Conclusions: Registries captured data across a broad scope, audited data quality using multiple techniques, and used a mix of automated and manual data capture methods. Registry interoperability was still a challenge, even among registries using nationally accepted data standards.

The second paper in a series on how learning health systems can use routinely collected electronic health data (EHD) to advance knowledge and support continuous learning, this review summarizes study design approaches, including choosing appropriate data sources, and methods for design and analysis of natural and quasi-experiments. The primary strength of study design approaches described in this section is that they study the impact of a deliberate intervention in real-world settings, which is critical for external validity. These evaluation designs address estimating the counterfactual - what would have happened if the intervention had not been implemented. At the individual level, epidemiologic designs focus on identifying situations in which bias is minimized. Natural and quasi-experiments focus on situations where the change in assignment breaks the usual links that could lead to confounding, reverse causation, and so forth. And because these observational studies typically use data gathered for patient management or administrative purposes, the possibility of observation bias is minimized. The disadvantages are that one cannot necessarily attribute the effect to the intervention (as opposed to other things that might have changed), and the results do not indicate what about the intervention made a difference. Because they cannot rely on randomization to establish causality, program evaluation methods demand a more careful consideration of the "theory" of the intervention and how it is expected to play out. A logic model describing this theory can help to design appropriate comparisons, account for all influential variables in a model, and help to ensure that evaluation studies focus on the critical intermediate and long-term outcomes as well as possible confounders.

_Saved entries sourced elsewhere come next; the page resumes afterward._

(** The loop gets through every prefix of the pending pairs. *)
Lemma substitute_loop_prefix (ps1 ps2 : list (str * str)) :
  ∀ h : heap,
    own_lists h d → closed_pairs self (ps1 ++ ps2) → enough self h (ps1 ++ ps2) →
    ∃ h1,
      substitute_loop self h ps1 = Ok h1
      ∧ length h1 = length h ∧ enough self h1 ps2
      ∧ ∀ l, l ∉ map snd d → deref h1 l = deref h l.
Proof.
  induction ps1 as [|[A B] ps1 IH]; intros h Hown Hcl Hen.
  - by exists h.
  - cbn [substitute_loop].
    destruct (substitute_one_enough h A B (ps1 ++ ps2) Hown Hcl Hen)
      as (h' & lA & -> & HA & _ & Hlen & Hen' & Hfr).
    simpl. destruct (IH h') as (h1 & -> & Hlen1 & Hen1 & Hfr1).
    + by apply (own_lists_length h).
    + intros A' B' Hin. apply Hcl. by apply list_elem_of_further.
    + done.
    + exists h1. split_and!; [done|congruence|done|].
      intros l Hl. rewrite Hfr1 by done. apply Hfr.
      intros ->. apply Hl. by eapply dict_get_snd.
Qed.
End substitute.

Lemma unit_pairs_enough (self : CFG) (h : heap) (nts : list str) :
  NoDup (keys (productions self)) →
  enough self h (unit_pairs h nts (productions self)).
Proof.
  intros Hnd A B l HA. rewrite count_unit_pairs, HA by done.
  destruct (decide (B ∈ nts)); lia.
Qed.

Lemma unit_pairs_closed (self : CFG) (h : heap) (nts : list str) :
  (∀ x, x ∈ nts → x ∈ keys (productions self)) →
  closed_pairs self (unit_pairs h nts (productions self)).
Proof.
  intros Hsub A B Hin. apply elem_of_unit_pairs in Hin as (l & Hin & _ & HB).
  split; [|by apply Hsub]. apply list_elem_of_fmap. by exists (A, l).
Qed.

Lemma find_unit_productions_pairs (h : heap) (self : CFG) :
  before_units self →
  unit_productions (find_unit_productions h self)
  = unit_pairs h (non_terminals self) (productions self).
Proof. intros [Hu _]. by rewrite find_unit_productions_eq, Hu. Qed.

(** The unit stage on distinct list objects never raises, and touches
    only the list objects of its dict. *)
Lemma remove_unit_productions_Ok (h : heap) (self : CFG) :
  own_lists h (productions self) → before_units self →
  ∃ h',
    remove_unit_productions h self = Ok (h', find_unit_productions h self)
    ∧ length h' = length h
    ∧ ∀ l, l ∉ map snd (productions self) → deref h' l = deref h l.
Proof.
  intros Hown Hb. unfold remove_unit_productions, substitute_unit_productions.
  rewrite find_unit_productions_pairs by done.
  set (self' := find_unit_productions h self).
  destruct (substitute_loop_prefix self'
              (unit_pairs h (non_terminals self) (productions self)) [] h)
    as (h' & -> & Hlen & _ & Hfr).
  - done.
  - rewrite app_nil_r. apply (unit_pairs_closed self'), Hb.
  - rewrite app_nil_r. apply (unit_pairs_enough self'), Hown.
  - by exists h'.
Qed.

(** At the moment a recorded pair is reached, the loop has come that far
    without raising and the alternative to remove is in the list. *)
Lemma remove_unit_productions_moment (h : heap) (self : CFG)
    (ps1 ps2 : list (str * str)) (A B : str) :
  own_lists h (productions self) → before_units self →
  unit_productions (find_unit_productions h self) = ps1 ++ (A, B) :: ps2 →
  B ∈ keys (productions self)
  ∧ ∃ h1 l,
      substitute_loop (find_unit_productions h self) h ps1 = Ok h1
      ∧ dict_get (productions self) A = Some l ∧ B ∈ deref h1 l.
Proof.
  intros Hown Hb Hps.
  set (self' := find_unit_productions h self) in *.
  assert (closed_pairs self' (ps1 ++ (A, B) :: ps2)) as Hcl.
  { rewrite <- Hps. unfold self'. rewrite find_unit_productions_pairs by done.
    apply (unit_pairs_closed self'), Hb. }
  assert (enough self' h (ps1 ++ (A, B) :: ps2)) as Hen.
  { rewrite <- Hps. unfold self'. rewrite find_unit_productions_pairs by done.
    apply (unit_pairs_enough self'), Hown. }
  destruct (Hcl A B) as [HA HB].
  { apply elem_of_app. right. apply list_elem_of_here. }
  split; [done|].
  destruct (substitute_loop_prefix self' ps1 ((A, B) :: ps2) h Hown Hcl Hen)
    as (h1 & Hh1 & _ & Hen1 & _).
  apply dict_get_is_Some in HA as [l HA].
  exists h1, l. split_and!; [done..|].
  apply count_pos. specialize (Hen1 A B l HA).
  rewrite count_cons, decide_True in Hen1 by done. lia.
Qed.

The third paper in a series on how learning health systems can use routinely collected electronic health data (EHD) to advance knowledge and support continuous learning, this review describes how analytical methods for individual-level electronic health data EHD, including regression approaches, interrupted time series (ITS) analyses, instrumental variables, and propensity score methods, can also be used to address the question of whether the intervention "works." The two major potential sources of bias in non-experimental studies of health care interventions are that the treatment groups compared do not have the same probability of treatment or exposure and the potential for confounding by unmeasured covariates. Although very different, the approaches presented in this chapter are all based on assumptions about data, causal relationships, and biases. For instance, regression approaches assume that the relationship between the treatment, outcome, and other variables is properly specified, all of the variables are available for analysis (i.e., no unobserved confounders) and measured without error, and that the error term is independent and identically distributed. The instrumental variables approach requires identifying an instrument that is related to the assignment of treatment but otherwise has no direct on the outcome. Propensity score methods approaches, on the other hand, assume that there are no unobserved confounders. The epidemiological designs discussed also make assumptions, for instance that individuals can serve as their own control. To properly address these assumptions, analysts should conduct sensitivity analyses within the assumptions of each method to assess the potential impact of what cannot be observed. Researchers also should analyze the same data with different analytical approaches that make alternative assumptions, and to apply the same methods to different data sets. Finally, different analytical methods, each subject to different biases, should be used in combination and together with different designs, to limit the potential for bias in the final results.